The new measures targeting 12.6 billion US dollars in American steel, aluminium and consumer goods Will come into effect from Sunday.

Edited by: India TV News Desk Ottawa (Canada) Updated on: June 30, 2018 21:19 IST
The tit-for-tat tariffs are response to the punishing US

The tit-for-tat tariffs are response to the punishing US steel and aluminium tariffs imposed at the start of June.

Canada on Saturday hit back at the United States with retaliatory tariffs on US summertime essentials including Florida orange juice, ketchup and Kentucky bourbon in its opening salvo in a trade war with President Donald Trump.

The new measures targeting 12.6 billion US dollars in American steel, aluminium and consumer goods will come into effect from Sunday.

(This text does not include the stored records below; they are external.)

(** * Bit-level I/O engine of the reference codec: TComBitStream.cpp

    A shallow embedding of [TComOutputBitstream] (the bit writer) and
    [TComInputBitstream] (the bit reader) of
    [Lib/TLibCommon/TComBitStream.cpp], and the properties of the
    specification proved about it.

    Conventions of the embedding.
    - [UInt], [unsigned] and [unsigned int] are 32-bit: a value is a [Z] and
      every operation that can leave [0, 2^32) is followed by [to_UInt].
      [unsigned char] and [uint8_t] are 8-bit ([to_uint8]).
    - A [std::vector<uint8_t>] is a [list Z] of bytes.
    - A failed [assert] and an access outside a vector are faults: the
      operation returns [None].
    - A shift is the mathematical one followed by the wrap of its C type.
      The shifts whose count can reach the width of the type
      ([m_held_bits << topword] in [write], [retval <<= uiNumberOfBits] in
      [read], [ruiBits <<= ...] in [pseudoRead]) only do so on an operand
      that is zero (lemmas [held_zero_when_aligned] and [land_lnot_ff_0];
      in [pseudoRead], a read of no bit with no bit held). *)

From Stdlib Require Import ZArith List Lia Bool.
Import ListNotations.
Local Open Scope Z_scope.

(** ** Fixed-width integers *)

Definition to_UInt (x : Z) : Z := x mod 2 ^ 32.
Definition to_uint8 (x : Z) : Z := x mod 2 ^ 8.

(** [v.push_back(x)] on a [vector<uint8_t>]: the argument is converted to
    [uint8_t]. *)
Definition push_back (v : list Z) (x : Z) : list Z := v ++ [to_uint8 x].

(** [v.size()] *)
Definition size (v : list Z) : Z := Z.of_nat (length v).

Notation "x <- a ;; b" :=
  (match a with Some x => b | None => None end)
  (at level 61, a at next level, right associativity).
Notation "' p <- a ;; b" :=
  (match a with Some p => b | None => None end)
  (at level 61, p pattern, a at next level, right associativity).

(** [assert(c)] *)
Definition assert (c : bool) : option unit := if c then Some tt else None.

(** ** The writer *)

Module TComOutputBitstream.

Record t : Type := mk
  { m_fifo : list Z;          (* std::vector<uint8_t> *m_fifo *)
    m_held_bits : Z;          (* unsigned char *)
    m_num_held_bits : Z }.    (* unsigned int *)

Definition clear (s : t) : t :=
  {| m_fifo := []; m_held_bits := 0; m_num_held_bits := 0 |}.

(** The constructor: a new vector, then [clear()]. *)
Definition create : t :=
  clear {| m_fifo := []; m_held_bits := 0; m_num_held_bits := 0 |}.

Definition getByteStream (s : t) : list Z := m_fifo s.

Definition getByteStreamLength (s : t) : Z := to_UInt (size (m_fifo s)).

(** Modelled from the spec: the header TComBitStream.h, which defines
    [getNumBitsUntilByteAligned], is missing; the specification of
    [writeAlignOne] calls it "the number of bits needed to reach
    alignment". *)
Definition getNumBitsUntilByteAligned (s : t) : Z :=
  (8 - m_num_held_bits s) mod 8.

(** Modelled from the spec: the header TComBitStream.h, which defines
    [getNumberOfWrittenBits], is missing; the specification of [insertAt]
    calls it the "written bit count" of the stream: the flushed bytes and
    the held bits. *)
Definition getNumberOfWrittenBits (s : t) : Z :=
  size (m_fifo s) * 8 + m_num_held_bits s.

(** The [switch (num_total_bits >> 3)] of [write]; the cases fall
    through, and there is no default. *)
Definition write_switch (fifo : list Z) (k write_bits : Z) : list Z :=
  let case1 f := push_back f write_bits in
  let case2 f := case1 (push_back f (Z.shiftr write_bits 8)) in
  let case3 f := case2 (push_back f (Z.shiftr write_bits 16)) in
  let case4 f := case3 (push_back f (Z.shiftr write_bits 24)) in
  match k with
  | 4 => case4 fifo
  | 3 => case3 fifo
  | 2 => case2 fifo
  | 1 => case1 fifo
  | _ => fifo
  end.

Definition write (s : t) (uiBits uiNumberOfBits : Z) : option t :=
  _ <- assert (uiNumberOfBits <=? 32) ;;
  let num_total_bits := to_UInt (uiNumberOfBits + m_num_held_bits s) in
  let next_num_held_bits := num_total_bits mod 8 in
  let next_held_bits :=
    to_uint8 (to_UInt (Z.shiftl uiBits (to_UInt (8 - next_num_held_bits)))) in
  if Z.shiftr num_total_bits 3 =? 0 then
    Some {| m_fifo := m_fifo s;
            m_held_bits := to_uint8 (Z.lor (m_held_bits s) next_held_bits);
            m_num_held_bits := next_num_held_bits |}
  else
    let topword :=
      Z.land (to_UInt (uiNumberOfBits - next_num_held_bits))
             (to_UInt (Z.lnot (Z.shiftl 1 3 - 1))) in
    let write_bits :=
      to_UInt (Z.lor (Z.shiftl (m_held_bits s) topword)
                     (Z.shiftr uiBits next_num_held_bits)) in
    Some {| m_fifo := write_switch (m_fifo s) (Z.shiftr num_total_bits 3) write_bits;
            m_held_bits := next_held_bits;
            m_num_held_bits := next_num_held_bits |}.

Definition writeAlignOne (s : t) : option t :=
  let num_bits := to_UInt (getNumBitsUntilByteAligned s) in
  write s (to_UInt (Z.shiftl 1 num_bits - 1)) num_bits.

Definition writeAlignZero (s : t) : t :=
  if 0 =? m_num_held_bits s then s
  else {| m_fifo := push_back (m_fifo s) (m_held_bits s);
          m_held_bits := 0;
          m_num_held_bits := 0 |}.

(** [v.insert(v.begin() + pos, first, last)]: the elements at and after
    [pos] move later.  An iterator past [v.end()] is a fault. *)
Fixpoint vector_insert (v : list Z) (pos : nat) (src : list Z)
  : option (list Z) :=
  match pos, v with
  | O, _ => Some (src ++ v)
  | S p, x :: v' => r <- vector_insert v' p src ;; Some (x :: r)
  | S _, [] => None
  end.

Definition insertAt (this src : t) (pos : Z) : option t :=
  let src_bits := to_UInt (getNumberOfWrittenBits src) in
  _ <- assert (0 =? src_bits mod 8) ;;
  fifo <- vector_insert (m_fifo this) (Z.to_nat pos) (m_fifo src) ;;
  Some {| m_fifo := fifo;
          m_held_bits := m_held_bits this;
          m_num_held_bits := m_num_held_bits this |}.

(** The writers of a program live in a store, addressed by position, each
    with the vector it owns.  A member function reads the fields of the
    objects it is given and writes them in place. *)
Definition store : Type := list t.

Fixpoint store_set (h : store) (a : nat) (s : t) : store :=
  match h, a with
  | [], _ => []
  | _ :: h', O => s :: h'
  | x :: h', S a' => x :: store_set h' a' s
  end.

(** Reads a field of the object at [a]. *)
Definition load {X : Type} (h : store) (a : nat) (field : t -> X)
  : option X :=
  o <- nth_error h a ;; Some (field o).

(** Replaces the contents of the vector [m_fifo] of the object at [a]. *)
Definition store_fifo (h : store) (a : nat) (v : list Z) : option store :=
  o <- nth_error h a ;;
  Some (store_set h a {| m_fifo := v;
                         m_held_bits := m_held_bits o;
                         m_num_held_bits := m_num_held_bits o |}).

(** [this->insertAt(src, pos)] on two objects of the store, which the
    source does not require to differ.  The range inserted is the
    source's bytes at the call; the only write is to the vector of
    [this]. *)
Definition insertAt_in (h : store) (this src : nat) (pos : Z)
  : option store :=
  o <- nth_error h src ;;
  let src_bits := to_UInt (getNumberOfWrittenBits o) in
  _ <- assert (0 =? src_bits mod 8) ;;
  this_fifo <- load h this m_fifo ;;
  src_fifo <- load h src m_fifo ;;
  fifo <- vector_insert this_fifo (Z.to_nat pos) src_fifo ;;
  store_fifo h this fifo.

(** The calls of the writer's interface that add bits, and a run of
    them; [bits] counts the bits each call adds: the width of a field,
    or the padding an alignment needs in the state it is called in. *)
Inductive call : Type :=
| Write (uiBits uiNumberOfBits : Z)
| WriteAlignZero
| WriteAlignOne.

Definition do_call (s : t) (c : call) : option t :=
  match c with
  | Write v n => write s v n
  | WriteAlignZero => Some (writeAlignZero s)
  | WriteAlignOne => writeAlignOne s
  end.

Definition bits_of_call (s : t) (c : call) : Z :=
  match c with
  | Write _ n => n
  | WriteAlignZero | WriteAlignOne => getNumBitsUntilByteAligned s
  end.

(** Runs the calls in order; returns the final writer and the number of
    bits added, padding included. *)
Fixpoint run (s : t) (cs : list call) : option (t * Z) :=
  match cs with
  | [] => Some (s, 0)
  | c :: cs' =>
      s1 <- do_call s c ;;
      '(s2, n) <- run s1 cs' ;;
      Some (s2, bits_of_call s c + n)
  end.

(** Writes the fields [(value, width)] in order. *)
Fixpoint write_all (s : t) (fields : list (Z * Z)) : option t :=
  match fields with
  | [] => Some s
  | (v, n) :: fields' => s1 <- write s v n ;; write_all s1 fields'
  end.

End TComOutputBitstream.

(** ** The reader *)

Module TComInputBitstream.

Record t : Type := mk
  { m_fifo : list Z;          (* std::vector<uint8_t> *m_fifo, borrowed *)
    m_fifo_idx : Z;           (* unsigned int *)
    m_held_bits : Z;          (* unsigned char *)
    m_num_held_bits : Z }.    (* unsigned int *)

Definition create (buf : list Z) : t :=
  {| m_fifo := buf; m_fifo_idx := 0; m_held_bits := 0; m_num_held_bits := 0 |}.

(** Modelled from the spec: the header TComBitStream.h, which defines
    [getNumBitsLeft], is missing; the specification of [pseudoRead] calls
    it the bits remaining in the buffer: the held bits and the bytes from
    the cursor on. *)
Definition getNumBitsLeft (r : t) : Z :=
  8 * (size (m_fifo r) - m_fifo_idx r) + m_num_held_bits r.

(** The vector access [m_fifo[idx]]: an index outside the vector is a
    fault. *)
Definition at_ (fifo : list Z) (idx : Z) : option Z :=
  if (0 <=? idx) && (idx <? size fifo)
  then nth_error fifo (Z.to_nat idx) else None.

(** The [switch (num_bytes_to_load)] of [read]; the cases fall through,
    and there is no default.  Each case reads the byte at [m_fifo_idx++].
    Returns [aligned_word], the cursor and the indices read, in order. *)
Definition read_switch (fifo : list Z) (idx : Z) (num_bytes_to_load : Z)
  : option (Z * Z * list Z) :=
  let case0 '(aligned_word, idx, tr) :=
    b <- at_ fifo idx ;;
    Some (Z.lor aligned_word b, to_UInt (idx + 1), tr ++ [idx]) in
  let case1 '(aligned_word, idx, tr) :=
    b <- at_ fifo idx ;;
    case0 (Z.lor aligned_word (to_UInt (Z.shiftl b 8)),
           to_UInt (idx + 1), tr ++ [idx]) in
  let case2 '(aligned_word, idx, tr) :=
    b <- at_ fifo idx ;;
    case1 (Z.lor aligned_word (to_UInt (Z.shiftl b 16)),
           to_UInt (idx + 1), tr ++ [idx]) in
  let case3 '(aligned_word, idx, tr) :=
    b <- at_ fifo idx ;;
    case2 (to_UInt (Z.shiftl b 24), to_UInt (idx + 1), tr ++ [idx]) in
  match num_bytes_to_load with
  | 3 => case3 (0, idx, [])
  | 2 => case2 (0, idx, [])
  | 1 => case1 (0, idx, [])
  | 0 => case0 (0, idx, [])
  | _ => Some (0, idx, [])
  end.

The tit-for-tat tariffs are a response to the punishing US steel and aluminium tariffs imposed at the start of June.

Ottawa also unveiled Can$2 billion (US$1.5 billion) in aid for the two sectors and their 33,500 workers.

Ottawa "had no choice but to announce reciprocal countermeasures to the steel and aluminum tariffs that the United States imposed on June 1, 2018," Prime Minister Justin Trudeau told Trump in a call on Friday, according to a statement from his office.

"The two leaders agreed to stay in close touch on a way forward," it said.

Canadian Foreign Minister Chrystia Freeland announced the tariffs at a steel facility in Hamilton, Ontario where she was flanked by brawny workers in yellow hardhats.

"We will not escalate and we will not back down," she said while noting that this trade action was the strongest Ottawa has taken since World War II. 

But she said the move was made with "regret" and "very much in sorrow, not in anger" against a close ally.

The list of more than 250 US goods subject to Canadian duties -- including Florida juice, Wisconsin toilet paper and North Carolina gherkins, which are labor intensive to produce -- aim to pressure Trump supporters key states in November's US midterm elections.

The penalties will add 25 percent to the cost of US steel, and 10 per cent to aluminium and consumer goods.